The following ConfigMap snippet defines the rule for exposing vLLM metrics. This configuration assumes the vLLM pods expose metrics on port 8000 and Prometheus scrapes them.
apiVersion: v1
kind: ConfigMap
metadata:
name: adapter-config
namespace: kube-system
data:
config.yaml: |
rules:
- seriesQuery: '{__name__=~"^vllm:num_requests_running$"}'
resources:
overrides:
namespace: {resource: "namespace"}
pod: {resource: "pod"}
name:
matches: "vllm:num_requests_running"
as: "vllm_requests_running"
metricsQuery: 'sum(<<.Series>>{<<.LabelMatchers>>}) by (<<.GroupBy>>)'
Once the adapter is running, the HorizontalPodAutoscaler manifest must target this external metric. The HPA spec uses the external metric type instead of resource. It sets a target value, such as keeping 5 requests running per replica.
apiVersion: autoscaling/v2
kind: HorizontalPodAutoscaler
metadata:
name: vllm-hpa
namespace: inference
spec:
scaleTargetRef:
apiVersion: apps/v1
kind: Deployment
name: vllm-deployment
minReplicas: 1
maxReplicas: 10
metrics:
- type: External
external:
metric:
name: vllm_requests_running
selector:
matchLabels:
app: vllm-deployment
target:
type: AverageValue
averageValue: "5"
behavior:
scaleDown:
stabilizationWindowSeconds: 300
policies:
- type: Percent
value: 10
periodSeconds: 60
The behavior block is critical for stability. The default stabilization window for scale-down is 300 seconds. This prevents the HPA from reacting to momentary traffic spikes by immediately removing replicas. For inference workloads, traffic can be bursty. A 300-second window ensures that a brief lull does not trigger a scale-down that leaves the service unable to handle the next burst.
Failure modes and lag
The primary failure mode when using CPU metrics for LLM serving is the latency cliff. The system scales up only after the CPU spikes, which typically occurs when the GPU is already saturated and the request queue is backing up. By the time new replicas are provisioned, users have already experienced degraded latency.
When using custom metrics, the risk shifts to metric availability. If the prometheus-adapter pod restarts or the connection to Prometheus fails, the HPA cannot read the metric. The default HPA behavior when a metric is missing is to scale down to the minimum replicas. This can cause a cascade failure where the service scales to zero during a monitoring outage, leaving the inference API unreachable.
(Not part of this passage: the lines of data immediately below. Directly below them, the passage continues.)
(** * Tkinter Breakout: a shallow embedding of [main.py]

    The program is a Python 2 / Tkinter game.  The Tk canvas is modelled as
    a finite map from item handles to items; the Python objects (Ball,
    Paddle, Brick) live in a heap of mutable records addressed by
    references, so that the aliasing between [Game.items], the list handed
    to [Ball.collide] and [Paddle.ball] is the one the program has.
    Methods are computations in a state monad whose state survives a
    raised exception, as the fields of a Python object do. *)

From Stdlib Require Import ZArith QArith Lia.
From stdpp Require Import gmap strings list fin_maps pretty.

Open Scope Z_scope.

(** ** Exceptions and the state/exception monad *)

Inductive exn : Type :=
  | IndexError      (* sequence index out of range *)
  | KeyError        (* dict key not found *)
  | TypeError       (* operand of the wrong type, e.g. [1 * None] *)
  | AttributeError. (* attribute of [None], or of an object of another class *)

Inductive result (A : Type) : Type :=
  | Ok (a : A)
  | Raise (e : exn).
Arguments Ok {A} a.
Arguments Raise {A} e.

(** A computation takes the state and gives a result and the state it left
    behind: what was mutated before an exception stays mutated. *)
Definition M (S A : Type) : Type := S -> result A * S.

Definition ret {S A} (a : A) : M S A := fun s => (Ok a, s).

Definition bind {S A B} (m : M S A) (k : A -> M S B) : M S B :=
  fun s => match m s with
           | (Ok a, s') => k a s'
           | (Raise e, s') => (Raise e, s')
           end.

Definition raise {S A} (e : exn) : M S A := fun s => (Raise e, s).
Definition gets {S A} (f : S -> A) : M S A := fun s => (Ok (f s), s).
Definition modify {S} (f : S -> S) : M S unit := fun s => (Ok tt, f s).

Declare Scope py_scope.
Delimit Scope py_scope with py.
Notation "x <- c1 ;; c2" := (bind c1 (fun x => c2))
  (at level 100, c1 at next level, right associativity) : py_scope.
Notation "c1 ;;; c2" := (bind c1 (fun _ => c2))
  (at level 100, right associativity) : py_scope.
Open Scope py_scope.

(** [for x in l: body x] *)
Fixpoint for_each {S A} (l : list A) (body : A -> M S unit) : M S unit :=
  match l with
  | [] => ret tt
  | x :: l' => body x ;;; for_each l' body
  end.

(** [l[i]] for a non-negative literal index [i]. *)
Definition index {S} (l : list Q) (i : nat) : M S Q :=
  match l !! i with
  | Some x => ret x
  | None => raise IndexError
  end.

(** Run a computation on a component of a larger state. *)
Definition zoom {S T A} (proj : T -> S) (upd : S -> T -> T) (m : M S A) : M T A :=
  fun t => let (r, s') := m (proj t) in (r, upd s' t).

(** ** Rational comparisons, as booleans *)

Definition Qleb (a b : Q) : bool := Qle_bool a b.
Definition Qltb (a b : Q) : bool := negb (Qle_bool b a).

(** ** The canvas

    Items are created with increasing integer handles that are never
    reused.  Coordinates are Tk's floating-point numbers; the game only
    adds integers and halves to them, so they are taken as rationals. *)

Inductive shape : Type := Oval | Rectangle | Text.

Record citem : Type := CItem {
  ci_shape : shape;
  ci_coords : list Q;       (* [x0; y0; x1; y1], or [x; y] for text *)
  ci_fill : string;
  ci_tags : list string;
  ci_text : string;
  ci_font : option (string * Z)
}.

Record Canvas : Type := MkCanvas {
  citems : gmap Z citem;
  next_id : Z;
  winfo_width : Z          (* what [winfo_width()] reports *)
}.

Definition set_citems (f : gmap Z citem -> gmap Z citem) (c : Canvas) : Canvas :=
  MkCanvas (f (citems c)) (next_id c) (winfo_width c).

Definition create_item (it : citem) (c : Canvas) : Z * Canvas :=
  (next_id c, MkCanvas (<[next_id c := it]> (citems c)) (next_id c + 1) (winfo_width c)).

Definition create_oval (x0 y0 x1 y1 : Q) (fill : string) (c : Canvas) : Z * Canvas :=
  create_item (CItem Oval [x0; y0; x1; y1] fill [] "" None) c.

Definition create_rectangle (x0 y0 x1 y1 : Q) (fill : string) (tags : list string)
    (c : Canvas) : Z * Canvas :=
  create_item (CItem Rectangle [x0; y0; x1; y1] fill tags "" None) c.

Definition create_text (x y : Q) (text : string) (font : string * Z) (c : Canvas)
    : Z * Canvas :=
  create_item (CItem Text [x; y] "" [] text (Some font)) c.

(** [canvas.coords(item)]: the empty list for a handle that names no item. *)
Definition coords (item : Z) (c : Canvas) : list Q :=
  match citems c !! item with
  | Some it => ci_coords it
  | None => []
  end.

(** Translate a coordinate list [x0; y0; x1; y1; ...] by [(dx, dy)]. *)
Fixpoint shift (dx dy : Q) (l : list Q) : list Q :=
  match l with
  | x :: y :: l' => (x + dx)%Q :: (y + dy)%Q :: shift dx dy l'
  | _ => l
  end.

Definition shift_item (dx dy : Q) (it : citem) : citem :=
  CItem (ci_shape it) (shift dx dy (ci_coords it)) (ci_fill it) (ci_tags it)
        (ci_text it) (ci_font it).

(** [canvas.move(item, dx, dy)], [canvas.delete(item)] and
    [canvas.itemconfig(item, ...)] do nothing when no item matches. *)
Definition canvas_move (item : Z) (dx dy : Q) (c : Canvas) : Canvas :=
  set_citems (alter (shift_item dx dy) item) c.

Definition canvas_delete (item : Z) (c : Canvas) : Canvas :=
  set_citems (delete item) c.

Definition set_fill (fill : string) (it : citem) : citem :=
  CItem (ci_shape it) (ci_coords it) fill (ci_tags it) (ci_text it) (ci_font it).

Definition set_text (text : string) (it : citem) : citem :=
  CItem (ci_shape it) (ci_coords it) (ci_fill it) (ci_tags it) text (ci_font it).

Definition itemconfig_fill (item : Z) (fill : string) (c : Canvas) : Canvas :=
  set_citems (alter (set_fill fill) item) c.

Definition itemconfig_text (item : Z) (text : string) (c : Canvas) : Canvas :=
  set_citems (alter (set_text text) item) c.

(** [canvas.find_withtag(tag)] *)
Definition has_tag (tag : string) (it : citem) : bool :=
  bool_decide (tag ∈ ci_tags it).

Definition find_withtag (tag : string) (c : Canvas) : list Z :=
  (map_to_list (filter (fun p => has_tag tag p.2 = true) (citems c))).*1.

(** ** Objects

    [GameObject] and its three subclasses.  Every object holds the handle
    of its canvas item; all of them share the one canvas of the game. *)

Abbreviation ref := nat.

Record Ball : Type := MkBall {
  ball_item : Z;
  radius : Z;
  direction : Z * Z;        (* the two-element list [direction] *)
  speed : option Z          (* [None] once the ball is frozen *)
}.

Record Paddle : Type := MkPaddle {
  paddle_item : Z;
  paddle_width : Z;
  paddle_height : Z;
  paddle_ball : option ref  (* the ball carried before the launch *)
}.

Record Brick : Type := MkBrick {
  brick_item : Z;
  brick_width : Z;
  brick_height : Z;
  hits : Z
}.

Inductive obj : Type :=
  | OBall (b : Ball)
  | OPaddle (p : Paddle)
  | OBrick (b : Brick).

Definition item (o : obj) : Z :=
  match o with
  | OBall b => ball_item b
  | OPaddle p => paddle_item p
  | OBrick b => brick_item b
  end.

Record World : Type := MkWorld {
  canvas : Canvas;
  heap : gmap nat obj;
  next_ref : nat
}.

Definition set_canvas (f : Canvas -> Canvas) (w : World) : World :=
  MkWorld (f (canvas w)) (heap w) (next_ref w).

Definition set_heap (f : gmap nat obj -> gmap nat obj) (w : World) : World :=
  MkWorld (canvas w) (f (heap w)) (next_ref w).

(** A new object, at a reference nothing else holds. *)
Definition alloc (o : obj) : M World ref :=
  fun w => (Ok (next_ref w), MkWorld (canvas w) (<[next_ref w := o]> (heap w)) (S (next_ref w))).

(** Canvas constructors as computations on the world. *)
Definition on_canvas {A} (f : Canvas -> A * Canvas) : M World A :=
  fun w => let (a, c) := f (canvas w) in (Ok a, MkWorld c (heap w) (next_ref w)).

(** Following a reference.  A reference to nothing, or a method called on
    an object of another class, has no counterpart in a run of the program;
    the model answers it with [AttributeError]. *)
Definition deref (r : ref) : M World obj :=
  fun w => match heap w !! r with
           | Some o => (Ok o, w)
           | None => (Raise AttributeError, w)
           end.

Definition as_ball (r : ref) : M World Ball :=
  o <- deref r ;; match o with OBall b => ret b | _ => raise AttributeError end.

Definition as_paddle (r : ref) : M World Paddle :=
  o <- deref r ;; match o with OPaddle p => ret p | _ => raise AttributeError end.

Definition as_brick (r : ref) : M World Brick :=
  o <- deref r ;; match o with OBrick b => ret b | _ => raise AttributeError end.

Definition store (r : ref) (o : obj) : M World unit :=
  modify (set_heap (<[r := o]>)).

(** *** GameObject *)

Definition GameObject_get_position (self : ref) : M World (list Q) :=
  o <- deref self ;;
  gets (fun w => coords (item o) (canvas w)).

Definition GameObject_move (self : ref) (x y : Q) : M World unit :=
  o <- deref self ;;
  modify (set_canvas (canvas_move (item o) x y)).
Another failure mode is oscillation. If the target value is set too low, the HPA adds replicas aggressively. If the target is set too high, it scales too slowly. The stabilizationWindowSeconds parameter mitigates this. Setting it to 300 seconds means the HPA will wait 5 minutes after a metric drops below the threshold before scaling down. This is often too long for inference services that need to be nimble. A value of 60 seconds is often more appropriate for inference, balancing responsiveness with stability.
The prometheus-adapter itself adds a layer of latency. The HPA syncs every 15 seconds by default. The adapter queries Prometheus, which may have a scrape interval of 15 seconds. The total lag from load increase to scale-up decision can exceed 30 seconds. For high-frequency trading or real-time chat, this lag is unacceptable. In these cases, the behavior policies can be tuned to allow faster scale-up while maintaining conservative scale-down.
Decision frame
The choice between CPU-based HPA and custom metric scaling is not about preference but about resource alignment. CPU metrics are valid for CPU-bound services; custom metrics are mandatory for GPU-bound services. The tradeoff lies in the stabilization window. A 300-second window prevents oscillation but delays response to traffic drops. A 60-second window responds quickly but risks scaling down during transient lulls.
The next time a GPU pod stays idle while requests queue, the question is not “is the autoscaler broken.” It is “is the HPA targeting the correct metric.” If the HorizontalPodAutoscaler spec targets resource.cpu instead of external.vllm_requests_running, the scaling logic is fundamentally misaligned with the workload’s bottleneck. Verify the metric source before tuning the stabilization window.